Et tendrement, bien doucement, elle aida le malade à prendre une position confortable pour le reste de la nuit.

Et là, sous les regards de tous, sous des regards extasiés, celui qui avait souffert sept années, celui qui n’avait passé un quart d’heure sans murmurer ou gémir une plainte, celui qui n’avait fermé l’œil que pour quelques minutes par ci par là, oui, Adolphe, le fils d’Amable Beaudoin, dormait tout à coup d’un sommeil profond, d’un sommeil heureux !

Sur les lèvres le sourire continuait de se jouer comme on voit un rayon de soleil remuer gaiement dans un coin d’ombre. Ce visage cadavérique s’éclairait, se colorait, il devenait de minute en minute un visage d’enfant heureux.

— Regardez… regardez donc ! clamait Eugénie à mi-voix !

— Et sa respiration… dit le restaurateur de plus en plus stupéfait. Écoutez, il ne râle plus comme avant !

— Mais oui… mais oui !

Cela tenait du prodige !

Oh ! si c’était la Vierge d’Ivoire ! murmura la mère en élevant son âme vers la Mère de Dieu !

Sur tous ces visages la stupéfaction se changeait en une joie inénarrable.

Ils demeuraient là, penchés, émus, silencieux, regardant dormir le pauvre enfant !

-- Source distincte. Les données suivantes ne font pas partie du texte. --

Definition order_patterns : list string :=
  [PatternOrderOpen; PatternOrderFilled; PatternOrderCanceled; PatternOrderReplaced; PatternOrderCompleted].

(** Events that say nothing about accounts, holdings and stocks. *)
Inductive neutral : outEvent -> Prop :=
  | nt_trade t : neutral (mkOutEvent PatternTradeExecuted (EvTrade t))
  | nt_order p o : p ∈ order_patterns -> neutral (mkOutEvent p (EvOrder o))
  | nt_rejected order r : neutral (reject_event order r)
  | nt_book u : neutral (mkOutEvent PatternOrderBookUpdated (EvOrderBook u))
  | nt_transfer_completed t : neutral (mkOutEvent PatternTransferCompleted (EvTransferCompleted t))
  | nt_transfer_rejected t r now : neutral (transfer_reject_event t r now)
  | nt_admin_completed r : neutral (mkOutEvent PatternAdminRequestCompleted (EvAdminCompleted r))
  | nt_admin_rejected id r now :
      neutral (mkOutEvent PatternAdminRequestRejected
        (EvAdminRejected (mkAdminRequestRejected id (AdminRejectReason_string r) now))).

Abbreviation account_updated a := (mkOutEvent PatternAccountUpdated (EvAccount a)).
Abbreviation account_activated a := (mkOutEvent PatternAccountActivated (EvAccount a)).
Abbreviation holding_updated h := (mkOutEvent PatternHoldingUpdated (EvHolding h)).
Abbreviation stock_updated s := (mkOutEvent PatternStockUpdated (EvStock s)).
Abbreviation stock_listed s := (mkOutEvent PatternStockListed (EvStock s)).

(** What an event says is so in the ledger [st]. *)
Inductive faithful (st : State) : outEvent -> Prop :=
  | fa_neutral ev : neutral ev -> faithful st ev
  | fa_account a : s_Accounts st !! acc_Id a = Some a -> faithful st (account_updated a)
  | fa_activated a : s_Accounts st !! acc_Id a = Some a -> faithful st (account_activated a)
  | fa_holding h : s_StockBalances st !! (sb_AccountId h, sb_StockId h) = Some h -> faithful st (holding_updated h)
  | fa_stock s : s_Stocks st !! st_Id s = Some s -> faithful st (stock_updated s)
  | fa_listed s : s_Stocks st !! st_Id s = Some s -> faithful st (stock_listed s).

(** No account and no stock disappears. *)
Definition grows (st st' : State) : Prop :=
  (forall i, is_Some (s_Accounts st !! i) -> is_Some (s_Accounts st' !! i)) /\
  (forall i, is_Some (s_Stocks st !! i) -> is_Some (s_Stocks st' !! i)).

Lemma is_Some_insert {A} (m : gmap Z A) j x i : is_Some (m !! i) -> is_Some (<[j := x]> m !! i).
Proof. rewrite lookup_insert. case_decide; eauto. Qed.
#[export] Hint Resolve is_Some_insert : kronex.

Record reports (st st' : State) (evs : list outEvent) : Prop := {
  rs_keyed : keyed st';
  rs_faithful : Forall (faithful st') evs;
  rs_account i a : s_Accounts st' !! i = Some a ->
    s_Accounts st !! i = Some a \/ (is_Some (s_Accounts st !! i) /\ account_updated a ∈ evs) \/ account_activated a ∈ evs;
  rs_holding k h : s_StockBalances st' !! k = Some h ->
    s_StockBalances st !! k = Some h \/ holding_updated h ∈ evs;
  rs_held k : is_Some (s_StockBalances st !! k) -> is_Some (s_StockBalances st' !! k);
  rs_stock i s : s_Stocks st' !! i = Some s ->
    s_Stocks st !! i = Some s \/
    (exists s0, s_Stocks st !! i = Some s0 /\ st_Status s0 = st_Status s /\ stock_updated s ∈ evs) \/
    stock_listed s ∈ evs;
  rs_grows : grows st st'
}.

Et dans l’âme de chacun de ces personnages unis par le même lien du sang et par la même foi grandiose, cette pensée jaillissait :

— Oui… si c’était la Vierge d’Ivoire !


IV

RÉSURRECTION


Les mercredis et les samedis, le docteur Rouleau, de la rue Saint-Denis, un des meilleurs médecins du temps, venait faire sa visite au malade de la rue Notre-Dame.

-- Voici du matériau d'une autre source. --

Lemma holding_step st ev now d d' k :
  faithful st ev -> stmt_of ev now d = Some d' ->
  user_stocks d !! k = holding_row (s_StockBalances st !! k) \/ (exists h, ev = holding_updated h /\ (sb_AccountId h, sb_StockId h) = k) ->
  user_stocks d' !! k = holding_row (s_StockBalances st !! k).
Proof.
  intros Hf Hs Hk. destruct (data ev) eqn:Hd;
    try (rewrite (stmt_holdings _ _ _ _ Hs) by (by rewrite Hd); destruct Hk as [?|(h & -> & _)]; done).
  destruct (faithful_holding _ _ _ Hf Hd) as [Hh ->]. unfold stmt_of in Hs. cbn in Hs.
  unfold q_DeleteHolding, q_UpsertHolding in Hs. cbv zeta in Hs.
  destruct (decide ((sb_AccountId h, sb_StockId h) = k)) as [<-|Hne].
  - rewrite Hh. cbn. destruct (is_empty_holding h).
    + injection Hs as <-. cbn. apply lookup_delete_eq.
    + repeat case_match; try done; injection Hs as <-; cbn; apply lookup_insert_eq.
  - destruct Hk as [Hk|(h' & [= <-] & ?)]; [|done]. rewrite <- Hk. destruct (is_empty_holding h).
    + injection Hs as <-. cbn. by rewrite lookup_delete_ne.
    + repeat case_match; try done; injection Hs as <-; cbn; by rewrite lookup_insert_ne.
Qed.

Lemma touch_stock_columns now r r' : sk_Price (touch_stock now r r') = sk_Price r' /\ sk_Status (touch_stock now r r') = sk_Status r'.
Proof. unfold touch_stock. case_decide; by subst. Qed.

Le lendemain de ce jour, dans la matinée, avant de se rendre à ses fonctions quotidiennes de l’Hôpital Notre-Dame, dont il était l’un des médecins les plus réputés, le docteur monta chez le paralytique.

Ce matin-là, le jeune homme s’était réveillé très reposé. C’était l’unique nuit qu’il avait passée depuis très longtemps. Il sentait dans tous ses membres une vigueur inconnue. Son teint n’avait plus sa couleur de cendre, ses yeux avaient perdu leur fixité d’agonisant, et le jeune homme, très souriant, parlait à qui voulait l’écouter avec une facilité et une volubilité inconcevables.

Le médecin n’en put croire ni ses yeux ni ses oreilles.

— Ah diable ! s’était-il écrié en entrant. Est-ce que mes derniers médicaments auraient accompli un tel miracle ?

Bien qu’il eût confiance aux remèdes qu’il avait prescrits, il ne pouvait en attendre de si rapides résultats. Il n’y avait que deux jours encore que le malade avait commencé de prendre les nouveaux médicaments.

Il examina le jeune homme et constata qu’il avait pris un mieux qui ressemblait à une guérison à brève échéance.

Il s’en étonna encore.

— Madame Beaudoin, s’écria-t-il, à moins de me tromper énormément, ce gaillard, du train qu’il va, sera debout avant dix jours !

— Oh ! monsieur le docteur, on ne peut pas croire ça ! dit la brave femme avec ravissement.

— J’ose à peine y croire moi-même, madame. Mais je suis bien forcé de m’avouer et d’avouer à qui que ce soit que ce garçon-là a gagné au moins vingt points sur cent depuis ma première visite.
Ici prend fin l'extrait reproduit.